§ WORK REQUIRED:
For the records below, say how many lines contain the string "mkEnvelope". Give no other text.

Data extracted from a collection

---+---

(* ===== verification/FederatedVoting.v ===== *)
(** * Slot helpers and federated voting

    The functions of [src/scp/Slot.cpp] that the two protocols call back into:
    quorum sets of statements, federated accept and ratify, envelope creation,
    the statement history and the v-blocking flag. *)
From stdpp Require Import base tactics list sorting numbers sets gmap.
From Stdlib Require Import ZArith Lia Bool.
From S2P Require Import Prelude Containers QuorumSet LocalNode Statement SlotState.

Open Scope Z_scope.
Open Scope kin_scope.

Section slot.
Context (env : SlotEnv).

Abbreviation localID := (mNodeID (localNode env)).
Abbreviation localQSet := (mQSet (localNode env)).

(** [None] is the null pointer: the quorum set is not known to the driver. *)
Definition getQuorumSetFromStatement (st : SCPStatement) : option SCPQuorumSet :=
  match pledges st with
  | SCP_ST_EXTERNALIZE _ => Some (getSingletonQSet (nodeID st))
  | SCP_ST_PREPARE p => getQSet (driver env) (p_quorumSetHash p)
  | SCP_ST_CONFIRM c => getQSet (driver env) (c_quorumSetHash c)
  | SCP_ST_NOMINATE n => getQSet (driver env) (n_quorumSetHash n)
  end.

(** The map of latest envelopes as [isVBlocking] and [isQuorum] see it. *)
Definition on_statement (f : SCPStatement -> bool) (e : EnvelopeWrapper) : bool :=
  f (getStatement e).

Definition federatedAccept (voted accepted : SCPStatement -> bool)
    (envs : list (NodeID * EnvelopeWrapper)) : bool :=
  if isVBlocking_map localQSet envs (on_statement accepted) then true else
  let ratifyFilter := fun st => accepted st || voted st in
  isQuorum localQSet envs (fun e => getQuorumSetFromStatement (getStatement e))
    (on_statement ratifyFilter).

Definition federatedRatify (voted : SCPStatement -> bool)
    (envs : list (NodeID * EnvelopeWrapper)) : bool :=
  isQuorum localQSet envs (fun e => getQuorumSetFromStatement (getStatement e))
    (on_statement voted).

(** [Slot::createEnvelope]: the statement is completed and signed. *)
Definition createEnvelope (pl : SCPPledges) : SCPEnvelope :=
  let mySt := mkStatement localID (mSlotIndex env) pl in
  mkEnvelope mySt (signEnvelope (driver env) mySt).

Definition recordStatement (st : SCPStatement) : M unit :=
  modify (fun s => set_mStatementsHistory
    (mStatementsHistory s ++ [mkHistorical (now (driver env)) st (mFullyValidated s)]) s).

Definition setFullyValidated (b : bool) : M unit := modify (set_mFullyValidated b).

Definition stopNomination : M unit := nset (set_mNominationStarted false).

(** [BallotProtocol::getLatestMessage] and [NominationProtocol::getLatestMessage]. *)
Definition ballot_getLatestMessage (s : SlotState) (id : NodeID) : option SCPEnvelope :=
  envelope <$> map_find id (mLatestEnvelopes (bp s)).

Definition nomination_getLatestMessage (s : SlotState) (id : NodeID) : option SCPEnvelope :=
  envelope <$> map_find id (mLatestNominations (np s)).

Definition getLatestMessage (s : SlotState) (id : NodeID) : option SCPEnvelope :=
  match ballot_getLatestMessage s id with
  | Some m => Some m
  | None => nomination_getLatestMessage s id
  end.

Definition maybeSetGotVBlocking : M unit :=
  let! s := get in
  if mGotVBlocking s then ret tt else
  let nodes :=
    snd (forAllNodes (fun id nodes =>
           (true, if isSome (getLatestMessage s id) then nodes ++ [id] else nodes))
         localQSet []) in
  modify (set_mGotVBlocking (isVBlocking localQSet nodes)).

(** [NominationProtocol::getLatestCompositeCandidate], through [Slot]. *)
Definition getLatestCompositeCandidate : M (option Value) := nget mLatestCompositeCandidate.
End slot.

(** ** Federated voting means what it should *)

Section federated.
Context (env : SlotEnv).
Abbreviation localQSet := (mQSet (localNode env)).
Context (Hlocal : proper localQSet).
Context (Hdriver : forall h q, getQSet (driver env) h = Some q -> proper q).

Lemma singleton_proper (n : NodeID) : proper (getSingletonQSet n).
Proof. constructor; [simpl; lia | simpl; unfold_ints; lia | constructor]. Qed.

Lemma statement_qset_proper (st : SCPStatement) (q : SCPQuorumSet) :
  getQuorumSetFromStatement env st = Some q -> proper q.
Proof.
  unfold getQuorumSetFromStatement. destruct (pledges st); try apply Hdriver.
  intros [= <-]. apply singleton_proper.
Qed.

(** A set of nodes [U] agrees on a predicate and is a quorum that convinces
    the local node. *)
Definition agreeing_quorum (envs : list (NodeID * EnvelopeWrapper))
    (f : SCPStatement -> bool) (U : list NodeID) : Prop :=
  (forall n, n ∈ U -> exists e, (n, e) ∈ envs /\ f (getStatement e) = true) /\
  quorum_set envs (fun e => getQuorumSetFromStatement env (getStatement e)) U /\
  isQuorumSlice localQSet U = true.

Lemma filter_nodes_spec {V} (m : list (NodeID * V)) (f : V -> bool) (n : NodeID) :
  n ∈ filter_nodes m f <-> exists v, (n, v) ∈ m /\ f v = true.
Proof.
  unfold filter_nodes. rewrite list_elem_of_In, in_map_iff. split.
  - intros ([n' v] & <- & [Hin Hf]%filter_In). exists v. by rewrite list_elem_of_In.
  - intros (v & Hin & Hf). exists (n, v). split; [done|]. apply filter_In.
    by rewrite <- list_elem_of_In.
Qed.

Lemma federatedRatify_iff (envs : list (NodeID * EnvelopeWrapper))
    (voted : SCPStatement -> bool) :
  federatedRatify env voted envs = true <-> exists U, agreeing_quorum envs voted U.
Proof.
  unfold federatedRatify. rewrite isQuorum_greatest;
    [|intros e q; apply statement_qset_proper | done].
  unfold agreeing_quorum, on_statement. split; intros (U & Hsub & HU & Hs); exists U;
    (split; [|done]); intros n Hn; [by apply filter_nodes_spec, Hsub |].
  apply filter_nodes_spec. by apply Hsub.
Qed.

(** The abstract accept rule: either a v-blocking set accepts, or a quorum
    votes for it or accepts it. *)
Definition accept_rule (envs : list (NodeID * EnvelopeWrapper))
    (voted accepted : SCPStatement -> bool) : Prop :=
  isVBlocking localQSet (filter_nodes envs (on_statement accepted)) = true \/
  exists U, agreeing_quorum envs (fun st => accepted st || voted st) U.

Lemma federatedAccept_rule (envs : list (NodeID * EnvelopeWrapper))
    (voted accepted : SCPStatement -> bool) :
  federatedAccept env voted accepted envs = true <-> accept_rule envs voted accepted.
Proof.
  unfold federatedAccept, accept_rule, isVBlocking_map.
  destruct (isVBlocking _ _); [naive_solver|].
  rewrite <- (federatedRatify_iff envs (fun st => accepted st || voted st)).
  change (isQuorum _ _ _ _) with (federatedRatify env (fun st => accepted st || voted st) envs).
  naive_solver.
Qed.
(** C30. Federated voting is exact: [federatedRatify] holds exactly when a
    quorum that contains a slice of the local quorum set has all its latest
    statements satisfying the predicate; [federatedAccept] holds exactly when
    either a v-blocking set accepts, or such a quorum votes or accepts. *)
Theorem federated_voting_spec (envs : list (NodeID * EnvelopeWrapper))
    (voted accepted : SCPStatement -> bool) :
  (federatedRatify env voted envs = true <-> exists U, agreeing_quorum envs voted U) /\
  (federatedAccept env voted accepted envs = true <-> accept_rule envs voted accepted).
Proof. split; [apply federatedRatify_iff | apply federatedAccept_rule]. Qed.
End federated.

(** A three-node network with a common quorum set of threshold two. *)
Definition example_driver : SCPDriver :=
  mkDriver (fun _ _ _ => kFullyValidatedValue) (fun _ v => Some v)
    (fun _ vs => last vs) (fun _ => Some three_nodes) (fun _ => [])
    (fun _ _ _ _ id => match id with x :: _ => x | [] => 0 end) (fun _ _ _ _ => 0) 0.

Definition example_env : SlotEnv :=
  mkSlotEnv 7 (mkLocalNode [1] true three_nodes [0]) example_driver.

Definition example_prepare (id : Z) (n : Z) : NodeID * EnvelopeWrapper :=
  ([id], mkWrapper id (mkEnvelope (mkStatement [id] 7
    (SCP_ST_PREPARE (mkPrepare [0] (mkBallot n [5]) None None 0 0))) [])).

Lemma federated_voting_spec_witness :
  federatedRatify example_env (votesPrepared (mkBallot 1 [5]))
    [example_prepare 1 1; example_prepare 3 2] = true /\
  ((exists U, agreeing_quorum example_env [example_prepare 1 1; example_prepare 3 2]
              (votesPrepared (mkBallot 1 [5])) U) /\
   accept_rule example_env [example_prepare 1 1; example_prepare 3 2]
     (votesPrepared (mkBallot 1 [5])) (hasPreparedBallot (mkBallot 1 [5]))).
Proof.
  split; [vm_compute; reflexivity|].
  split; apply (federated_voting_spec example_env) with
    (voted := votesPrepared (mkBallot 1 [5])) (accepted := hasPreparedBallot (mkBallot 1 [5]));
    try apply three_nodes_proper; try (vm_compute; reflexivity);
    intros h q [= <-]; apply three_nodes_proper.
Defined.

---+---

§ ANSWER TO THE PROBLEM:
2